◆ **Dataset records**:
(* ===== verification/KeyedProcess.v ===== *)
(** * The keyed process operator ([src/operator/keyed_process.go])

    User functions with value state and event-time timers scoped to a key.  A
    user function is a program over the calls its [KeyedContext] offers; the
    model interprets it against any backend with its laws.  The trace of a run
    holds the emitted records and, for the theorems, the timer registrations,
    removals and callbacks.

    The JSON text of a timer list is the class [TimerJSON]; the snapshot is the
    structure before its JSON text. *)

From S2P Require Import Prelude Record State Pebble Decimal Stateless Join JoinCorrect.
From Stdlib Require Import Strings.Byte.

Definition keyedProcessTimersNS : bytes := bs "_timers".
Definition keyedProcessWMNS : bytes := bs "_watermark".
Definition keyedProcessWMKey : bytes := bs "wm".

(** A user function: what it does with its [KeyedContext] until it returns. *)
Inductive kprog :=
| KReturn (records : list Record_)
| KFail (err : bytes)
| KGet (name : bytes) (k : option bytes → kprog)
| KSet (name v : bytes) (k : kprog)
| KClear (name : bytes) (k : kprog)
| KTimer (ts : time) (k : kprog)
| KWatermark (k : time → kprog).

(** [keyedProcessSnapshot] *)
Record keyedProcessSnapshot := mkKPSnapshot {
  Namespaces : gmap bytes (gmap bytes bytes);
  Timers : gmap bytes bytes;
  ks_Watermark : Z
}.

(** What a barrier hands to the engine: the snapshot or the native backend's answer. *)
Inductive kp_snap := KSerialized (s : keyedProcessSnapshot) | KNative (r : result bytes).

(** What a run shows. *)
Inductive act :=
| AEmit (r : Record_)
| ARegister (key : bytes) (n : Z)
| ADue (key : bytes) (n : Z)
| ACall (key : bytes) (n : Z)
| ASnapshot (checkpoint : bytes) (s : kp_snap).

(** [json.Marshal] and [json.Unmarshal] on [[]int64]. *)
Class TimerJSON := {
  marshalTimers : list Z → bytes;
  unmarshalJSON : bytes → list Z;
  unmarshal_marshal : ∀ l, Forall in_i64 l → unmarshalJSON (marshalTimers l) = l;
  marshal_nonempty : ∀ l, marshalTimers l ≠ []
}.

Section keyed_process.
Context {TJ : TimerJSON} {B : Type} {SB : StateBackend B}.

(** The fields of [KeyedProcessOperator] fixed at construction and wiring. *)
Record kp_config := mkKPConfig {
  kp_Fn : bytes → time → Record_ → kprog;
  kp_OnTimer : option (bytes → time → time → kprog);
  kp_Label : bytes;
  kp_barrier : bool;
  kp_native : option (bytes → B → result bytes)
}.

(** [KeyedProcessOperator] *)
Record KeyedProcessOperator := mkKP {
  kp_cfg : kp_config;
  kp_backend : B;
  kp_names : gset bytes;
  kp_watermark : time
}.

Definition set_kbackend (op : KeyedProcessOperator) (b : B) : KeyedProcessOperator :=
  mkKP (kp_cfg op) b (kp_names op) (kp_watermark op).
Definition set_kwatermark (op : KeyedProcessOperator) (t : time) : KeyedProcessOperator :=
  mkKP (kp_cfg op) (kp_backend op) (kp_names op) t.

(** [KeyedProcess] and [Clone]; the backend is an argument. *)
Definition KeyedProcess (fn : bytes → time → Record_ → kprog) (onTimer : option (bytes → time → time → kprog)) (b : B)
    : KeyedProcessOperator := mkKP (mkKPConfig fn onTimer [] false None) b ∅ zeroTime.
Definition kp_Clone (op : KeyedProcessOperator) (fresh : B) : KeyedProcessOperator :=
  mkKP (mkKPConfig (kp_Fn (kp_cfg op)) (kp_OnTimer (kp_cfg op)) (kp_Label (kp_cfg op)) false None) fresh
    (kp_names op) zeroTime.

(** [remember] *)
Definition remember (op : KeyedProcessOperator) (name : bytes) : KeyedProcessOperator :=
  mkKP (kp_cfg op) (kp_backend op) ({[name]} ∪ kp_names op) (kp_watermark op).

Definition kp_wm : handle := SetKey (open_ns keyedProcessWMNS) keyedProcessWMKey.
Definition timers_at (k : bytes) : handle := SetKey (open_ns keyedProcessTimersNS) k.

(** [loadWatermark] *)
Definition kp_loadWatermark (op : KeyedProcessOperator) : KeyedProcessOperator :=
  match vs_Get (kp_backend op) kp_wm with
  | Some raw => if decide (length raw = 8%nat) then set_kwatermark op (UnixTime (wrap64 (Uint64 raw))) else op
  | None => op
  end.

(** [storeWatermark] *)
Definition kp_storeWatermark (op : KeyedProcessOperator) : KeyedProcessOperator :=
  set_kbackend op (vs_Set (kp_backend op) kp_wm (PutUint64 (wrapu64 (UnixNano (kp_watermark op))))).

(** [unmarshalTimers] *)
Definition unmarshalTimers (raw : option bytes) : list Z :=
  match raw with
  | None | Some [] => []
  | Some raw => unmarshalJSON raw
  end.

(** [splitTimers] *)
Definition splitTimers (raw : option bytes) (wm : time) : list Z * list Z :=
  (filter (λ n, After (UnixTime n) wm = false) (unmarshalTimers raw),
   filter (λ n, After (UnixTime n) wm = true) (unmarshalTimers raw)).

(** [RegisterEventTimeTimer] *)
Definition RegisterEventTimeTimer (op : KeyedProcessOperator) (key : bytes) (ts : time) : KeyedProcessOperator :=
  let existing := unmarshalTimers (vs_Get (kp_backend op) (timers_at key)) in
  let n := UnixNano ts in
  if decide (n ∈ existing) then op
  else set_kbackend op (vs_Set (kp_backend op) (timers_at key) (marshalTimers (merge_sort Z.le (existing ++ [n])))).

(** A user function at work on a key: every state call goes through
    [KeyedContext.ValueState]. *)
Fixpoint run_prog (op : KeyedProcessOperator) (key : bytes) (p : kprog)
    : KeyedProcessOperator * list act * (list Record_ + bytes) :=
  match p with
  | KReturn records => (op, [], inl records)
  | KFail err => (op, [], inr err)
  | KGet name k =>
      let op := remember op name in
      run_prog op key (k (vs_Get (kp_backend op) (SetKey (open_ns name) key)))
  | KSet name v k =>
      let op := remember op name in
      run_prog (set_kbackend op (vs_Set (kp_backend op) (SetKey (open_ns name) key) v)) key k
  | KClear name k =>
      let op := remember op name in
      run_prog (set_kbackend op (vs_Clear (kp_backend op) (SetKey (open_ns name) key))) key k
  | KTimer ts k =>
      let '(op', a, res) := run_prog (RegisterEventTimeTimer op key ts) key k in
      (op', ARegister key (UnixNano ts) :: a, res)
  | KWatermark k => run_prog op key (k (kp_watermark op))
  end.

Definition kp_error (op : KeyedProcessOperator) (key err : bytes) : OperatorError :=
  mkOperatorError (bs "KeyedProcess") (kp_Label (kp_cfg op)) key err.

(** Call a user function and send its records; the error is the panic. *)
Definition call_user (op : KeyedProcessOperator) (key : bytes) (p : kprog)
    : KeyedProcessOperator * list act * option OperatorError :=
  match run_prog op key p with
  | (op', a, inl records) => (op', a ++ (AEmit <$> records), None)
  | (op', a, inr err) => (op', a, Some (kp_error op key err))
  end.

(** Sequence two parts of a loop; a panic ends it. *)
Definition kthen (c : KeyedProcessOperator * list act * option OperatorError)
    (k : KeyedProcessOperator → KeyedProcessOperator * list act * option OperatorError)
    : KeyedProcessOperator * list act * option OperatorError :=
  match c with
  | (op, a, None) => let '(op', a', e) := k op in (op', a ++ a', e)
  | c => c
  end.

(** The callbacks of one key in [fireTimers]. *)
Fixpoint fire_due (f : bytes → time → time → kprog) (op : KeyedProcessOperator) (key : bytes) (due : list Z)
    : KeyedProcessOperator * list act * option OperatorError :=
  match due with
  | [] => (op, [], None)
  | n :: due =>
      kthen (kthen (op, [ACall key n], None) (λ op, call_user op key (f key (kp_watermark op) (UnixTime n))))
            (λ op, fire_due f op key due)
  end.

(** One key of [fireTimers] *)
Definition fire_key (f : bytes → time → time → kprog) (op : KeyedProcessOperator) (key : bytes)
    : KeyedProcessOperator * list act * option OperatorError :=
  let '(due, future) := splitTimers (vs_Get (kp_backend op) (timers_at key)) (kp_watermark op) in
  match due with
  | [] => (op, [], None)
  | _ =>
      let b := match future with
               | [] => vs_Clear (kp_backend op) (timers_at key)
               | _ => vs_Set (kp_backend op) (timers_at key) (marshalTimers future)
               end in
      kthen (set_kbackend op b, ADue key <$> due, None) (λ op, fire_due f op key due)
  end.

Fixpoint kp_fire_keys (f : bytes → time → time → kprog) (op : KeyedProcessOperator) (keys : list bytes)
    : KeyedProcessOperator * list act * option OperatorError :=
  match keys with
  | [] => (op, [], None)
  | key :: keys => kthen (fire_key f op key) (λ op, kp_fire_keys f op keys)
  end.

(** [fireTimers] *)
Definition fireTimers (op : KeyedProcessOperator) : KeyedProcessOperator * list act * option OperatorError :=
  match kp_OnTimer (kp_cfg op) with
  | None => (op, [], None)
  | Some f =>
      if IsZero (kp_watermark op) then (op, [], None)
      else kp_fire_keys f op (vs_Keys (kp_backend op) (open_ns keyedProcessTimersNS))
  end.

(** ** Snapshots *)

(** [Snapshot] *)
Definition kp_Snapshot (op : KeyedProcessOperator) : keyedProcessSnapshot :=
  mkKPSnapshot (set_to_map (λ name, (name, vs_SnapshotAll (kp_backend op) (open_ns name))) (kp_names op))
    (vs_SnapshotAll (kp_backend op) (open_ns keyedProcessTimersNS)) (unixNanoOrZero (kp_watermark op)).

(** [Restore]; [names] is the order the namespaces are ranged over. *)
Definition kp_Restore (op : KeyedProcessOperator) (s : keyedProcessSnapshot) (names : list bytes) : KeyedProcessOperator :=
  let op := foldl (λ op name, let op := remember op name in
                     set_kbackend op (vs_RestoreAll (kp_backend op) (open_ns name) (default ∅ (Namespaces s !! name))))
              op names in
  let op := set_kbackend op (vs_RestoreAll (kp_backend op) (open_ns keyedProcessTimersNS) (Timers s)) in
  kp_storeWatermark (set_kwatermark op (timeFromUnixNanoOrZero (ks_Watermark s))).

(** [snapshotBarrier] *)
Definition snapshotBarrier (op : KeyedProcessOperator) (r : Record_) : list act :=
  (if kp_barrier (kp_cfg op)
   then [ASnapshot (CheckpointID r) (match kp_native (kp_cfg op) with
                                     | Some f => KNative (f (CheckpointID r) (kp_backend op))
                                     | None => KSerialized (kp_Snapshot op)
                                     end)]
   else []) ++ [AEmit r].

(** ** The loop *)

(** One iteration of [Process]. *)
Definition kp_step (op : KeyedProcessOperator) (r : Record_) : KeyedProcessOperator * list act * option OperatorError :=
  if IsBarrier r then (op, snapshotBarrier op r, None)
  else if IsWatermark r then
    let op := if After (Timestamp r) (kp_watermark op)
              then kp_storeWatermark (set_kwatermark op (Timestamp r)) else op in
    kthen (fireTimers op) (λ op, (op, [AEmit r], None))
  else call_user op (Key r) (kp_Fn (kp_cfg op) (Key r) (Timestamp r) r).

Fixpoint kp_steps (op : KeyedProcessOperator) (input : list Record_)
    : KeyedProcessOperator * list act * option OperatorError :=
  match input with
  | [] => (op, [], None)
  | r :: input => kthen (kp_step op r) (λ op, kp_steps op input)
  end.

(** [Process] *)
Definition kp_Process (op : KeyedProcessOperator) (input : list Record_)
    : KeyedProcessOperator * list act * option OperatorError := kp_steps (kp_loadWatermark op) input.
End keyed_process.
Arguments KeyedProcessOperator : clear implicits.
Arguments kp_config : clear implicits.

◆ **Task brief**:
Beginning at the line above with "let '(due, future)" and finishing at the line with "(** [Snapshot] *)", return each line exactly and return nothing else.

◆ **Solution to the problem**:
  let '(due, future) := splitTimers (vs_Get (kp_backend op) (timers_at key)) (kp_watermark op) in
  match due with
  | [] => (op, [], None)
  | _ =>
      let b := match future with
               | [] => vs_Clear (kp_backend op) (timers_at key)
               | _ => vs_Set (kp_backend op) (timers_at key) (marshalTimers future)
               end in
      kthen (set_kbackend op b, ADue key <$> due, None) (λ op, fire_due f op key due)
  end.

Fixpoint kp_fire_keys (f : bytes → time → time → kprog) (op : KeyedProcessOperator) (keys : list bytes)
    : KeyedProcessOperator * list act * option OperatorError :=
  match keys with
  | [] => (op, [], None)
  | key :: keys => kthen (fire_key f op key) (λ op, kp_fire_keys f op keys)
  end.

(** [fireTimers] *)
Definition fireTimers (op : KeyedProcessOperator) : KeyedProcessOperator * list act * option OperatorError :=
  match kp_OnTimer (kp_cfg op) with
  | None => (op, [], None)
  | Some f =>
      if IsZero (kp_watermark op) then (op, [], None)
      else kp_fire_keys f op (vs_Keys (kp_backend op) (open_ns keyedProcessTimersNS))
  end.

(** ** Snapshots *)

(** [Snapshot] *)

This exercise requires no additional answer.